I’m not one of those coaches who has a full-on boner for supplements. Yes, every one of my coaching clients gets a customized supplement plan just for their plan, but I always make it know that none of the supplements are necessary to reach their goals.
Now, while there are a lot of crappy supplements out there, there are also a number of awesome ones that, when used correctly, can help you reach your goals a more efficiently, and perhaps a bit quicker.
One such supplement, is creatine…
If you’ve any sort of foot in the fitness or supplement arena, you’ve undoubtedly heard of creatine before. It’s been around for over twenty years, and is the most popular and researched supplement ever.
Despite this, there’s a lot of bad information out there surrounding this wildly popular supplement, and its use. My goal here today is to set the record straight, and show you why this very effective supplement should be in your stack.
So what is it exactly?
Creatine is a naturally occurring amino acid, and is found in certain foods like red meat, while also is produced by our kidneys, liver, and pancreas.
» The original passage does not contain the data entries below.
(** * The project index of the project-management plugin

    A shallow embedding of [ProjectCache] (services/cache.ts): the full
    vault scan [reindex], the lookup [getTask] and the mutation gateway
    [updateTask], together with the string and regular-expression
    primitives of the host language that they are written with; of
    [getTaskPriority] of the timeline view; and of the functions of
    the creation dialog (newActionItem.ts) that build and place a new
    task: [generateTaskId], [createTaskLine], [createTableRow] and
    [insertTaskIntoTable].

    Strings are sequences of UTF-16 code units, as in the source
    language.  Regular expressions are written with backtracking
    combinators that return every way of matching a prefix, in the
    priority order of the source language's matcher; the first element
    is the match the engine reports. *)

From Stdlib Require Import NArith List String Ascii Lia Bool QArith DecimalN.
From stdpp Require Import gmap list.
Import ListNotations.

#[local] Open Scope N_scope.

(** ** Strings *)

Module Str.

(** A string is a list of UTF-16 code units. *)
Abbreviation str := (list N).

(** Code units of a Basic Latin literal. *)
Fixpoint js (s : string) : str :=
  match s with
  | EmptyString => []
  | String a r => N_of_ascii a :: js r
  end.

(** The code unit of a Basic Latin character, and the test for it. *)
Definition ch (a : ascii) : N := N_of_ascii a.
Arguments ch a%_char.
Definition isc (d c : N) : bool := c =? d.
Definition between (lo hi c : N) : bool := (lo <=? c) && (c <=? hi).

Definition NBSP : N := 160.
Definition LF : N := 10.
Definition PIPE : N := 124.

(** [\s]: WhiteSpace and LineTerminator of the language definition. *)
Definition is_ws (c : N) : bool :=
  between 9 13 c || isc 32 c || isc 160 c || isc 5760 c
  || between 8192 8202 c || isc 8232 c || isc 8233 c || isc 8239 c
  || isc 8287 c || isc 12288 c || isc 65279 c.

(** [\d], [\w], [[A-Za-z0-9_-]], [.] *)
Definition is_digit (c : N) : bool := between 48 57 c.
Definition is_upper (c : N) : bool := between 65 90 c.
Definition is_alpha (c : N) : bool := is_upper c || between 97 122 c.
Definition is_word (c : N) : bool := is_alpha c || is_digit c || isc 95 c.
Definition is_key (c : N) : bool := is_word c || isc 45 c.
Definition is_dot (c : N) : bool :=
  negb (isc 10 c || isc 13 c || isc 8232 c || isc 8233 c).

Definition str_eqb (a b : str) : bool := bool_decide (a = b).

(** [String.prototype.trim] *)
Fixpoint trimStart (s : str) : str :=
  match s with
  | c :: t => if is_ws c then trimStart t else s
  | [] => []
  end.
Definition trimEnd (s : str) : str := rev (trimStart (rev s)).
Definition trim (s : str) : str := trimEnd (trimStart s).

(** [String.prototype.toLowerCase] on Basic Latin: the letters A-Z
    are mapped to a-z; code units outside that range are kept (the
    case mapping of the rest of Unicode is not part of the model). *)
Definition lower (c : N) : N := if is_upper c then c + 32 else c.
Definition toLowerCase (s : str) : str := map lower s.

(** [s.split(d)] for a one-character separator [d] *)
Fixpoint split (d : N) (s : str) : list str :=
  match s with
  | [] => [[]]
  | c :: t =>
      if c =? d then [] :: split d t
      else match split d t with
           | h :: r => (c :: h) :: r
           | [] => [[c]]
           end
  end.

(** [a.join(sep)] *)
Fixpoint join (sep : str) (l : list str) : str :=
  match l with
  | [] => []
  | [a] => a
  | a :: r => a ++ sep ++ join sep r
  end.

Definition includes (d : N) (s : str) : bool := existsb (isc d) s.

Definition startsWith (p s : str) : bool := str_eqb (take (length p) s) p.
Definition endsWith (p s : str) : bool :=
  str_eqb (drop (length s - length p) s) p && (length p <=? length s)%nat.

(** [a < b] on strings: code-unit lexicographic order *)
Fixpoint ltb (a b : str) : bool :=
  match a, b with
  | [], [] => false
  | [], _ :: _ => true
  | _ :: _, [] => false
  | x :: a', y :: b' => (x <? y) || ((x =? y) && ltb a' b')
  end.

(** Decimal rendering of a line number inside a template literal. *)
Fixpoint digits (d : Decimal.uint) : str :=
  match d with
  | Decimal.Nil => []
  | Decimal.D0 r => 48 :: digits r
  | Decimal.D1 r => 49 :: digits r
  | Decimal.D2 r => 50 :: digits r
  | Decimal.D3 r => 51 :: digits r
  | Decimal.D4 r => 52 :: digits r
  | Decimal.D5 r => 53 :: digits r
  | Decimal.D6 r => 54 :: digits r
  | Decimal.D7 r => 55 :: digits r
  | Decimal.D8 r => 56 :: digits r
  | Decimal.D9 r => 57 :: digits r
  end.
Definition ofNat (n : nat) : str := digits (Nat.to_uint n).

End Str.
Import Str.

(** ** Regular expressions *)

Module Regex.

(** A matcher maps the input to every (result, rest of input) it can
    produce, best first: greedy quantifiers list the longest
    repetition first, lazy ones the shortest, an optional part is
    tried before its omission. *)
Definition Re (A : Type) : Type := str -> list (A * str).

#[global] Instance re_ret : MRet Re := fun A a s => [(a, s)].
#[global] Instance re_bind : MBind Re :=
  fun A B f m s => flat_map (fun ar => f (fst ar) (snd ar)) (m s).

(** one character of a class *)
Definition chr (p : N -> bool) : Re N := fun s =>
  match s with
  | c :: t => if p c then [(c, t)] else []
  | [] => []
  end.

(** a literal *)
Fixpoint lit (w : str) : Re unit :=
  match w with
  | [] => mret tt
  | c :: w' => _ ← chr (isc c); lit w'
  end.

(** [p*], greedy; the result is the text consumed *)
Fixpoint star_from (p : N -> bool) (s : str) : list (str * str) :=
  match s with
  | c :: t =>
      if p c
      then map (fun ar => (c :: fst ar, snd ar)) (star_from p t) ++ [([], s)]
      else [([], s)]
  | [] => [([], [])]
  end.
Definition star (p : N -> bool) : Re str := star_from p.

(** [p+], greedy *)
Definition plus (p : N -> bool) : Re str :=
  c ← chr p; a ← star p; mret (c :: a).

(** [p*?], lazy *)
Fixpoint lazy_from (p : N -> bool) (s : str) : list (str * str) :=
  ([], s) ::
  match s with
  | c :: t =>
      if p c then map (fun ar => (c :: fst ar, snd ar)) (lazy_from p t) else []
  | [] => []
  end.
Definition lazy (p : N -> bool) : Re str := lazy_from p.

(** [p{n}] *)
Fixpoint times (n : nat) (p : N -> bool) : Re str :=
  match n with
  | O => mret []
  | S n' => c ← chr p; a ← times n' p; mret (c :: a)
  end.

(** [(m)?]: with the group first, then without *)
Definition opt {A} (m : Re A) : Re (option A) := fun s =>
  map (fun ar => (Some (fst ar), snd ar)) (m s) ++ [(None, s)].

(** [a|b] *)
Definition alt {A} (a b : Re A) : Re A := fun s => a s ++ b s.

(** [$] without the multiline flag *)
Definition eos : Re unit := fun s =>
  match s with
  | [] => [(tt, [])]
  | _ :: _ => []
  end.

(** The match at the current position. *)
Definition exec {A} (m : Re A) (s : str) : option (A * str) := head (m s).

(** An anchored test, [/^.../.test(s)]. *)
Definition test_at {A} (m : Re A) (s : str) : bool :=
  match exec m s with Some _ => true | None => false end.

(** An unanchored test, [/.../.test(s)]: the first position, from the
    left, at which the pattern matches. *)
Fixpoint test {A} (m : Re A) (s : str) : bool :=
  test_at m s ||
  match s with
  | [] => false
  | _ :: t => test m t
  end.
The amount of it we get from food and produced by our bodies is relatively small, which is why supplementing it is usually a good idea.
In the body, creatine is used to help fuel the phosphagen system. This is the energy system we use during high-intensity activities such as strength training, sprints, jumps, and other sport performance. These activities are short, powerful bursts, usually lasting ten seconds or less.
The muscles can only store a small amount of energy for these activities. Without getting too sciencey, basically, creatine helps increase this store by providing the muscles with more energy. This lets you perform these high-intensity activities for longer periods of time.
Another one of its benefits is that it increases muscle protein synthesis, or your muscle’s ability to grow and recover. It does this by drawing water into your muscle cells, thus increasing their size. When the cell gets bigger, muscle protein synthesis increases.
This is a common belief by those who know nothing about don’t know what the hell they’re talking about, so let’s get one thing straight…creatine is, and never has been a steroid.
(For more info about steroids, check out this article)
In fact, not only is it not a steroid, it’s also one of the most researched supplements on the market, with zero findings of any negative long-term side effects. The only issue found with taking creatine is dehydration; which can be easily remedied by, you know, drinking more water.
There are a number of creatine supplements on the market, including monohydrate, liquid, ethyl-ester, dicreatine malate, micronized, kre-alkalyn, and effervescent.
A majority of these are nothing more than marketing ploys to get you to pay more than you need to, and none have been proven to be more effective than basic creatine monohydrate. Many companies make a basic creatine supplement, but this is the one I use.
When it comes to supplementing creatine, many people go through what’s called the “loading phase”. This is basically when you oversaturate your muscles by dosing with 5 grams of it 4-5 times per day. Since the muscles can only store a limited amount at one time however, loading is probably not necessary.
The recommended dose for supplementing creatine is 5-10 grams per day. It really doesn’t matter when you take it, but pre or post-workout may be most optimal. Taking it with a protein or carb beverage can increase absorption due to the increased insulin response. This means more creatine will be pulled into the muscles.
On non-workout days, creatine can really be taken whenever. Some people will cycle it, meaning they will take it for a certain period of time, followed by a period of time where they don’t take it. This, however, hasn’t been shown to provide any additional benefits.
Hopefully, today’s lesson has helped you understand more about what creatine is, what it isn’t, and how it can help almost everyone increase performance in the gym.
Creatine is a safe and effective supplement, and should be in anyone’s stack when weight lifting, sports, or other high-intensity activities are part of the plan. Stick with the monohydrate version, but remember it’s is still a supplement, and isn’t a replacement for a good diet or training program. It can only compliment it.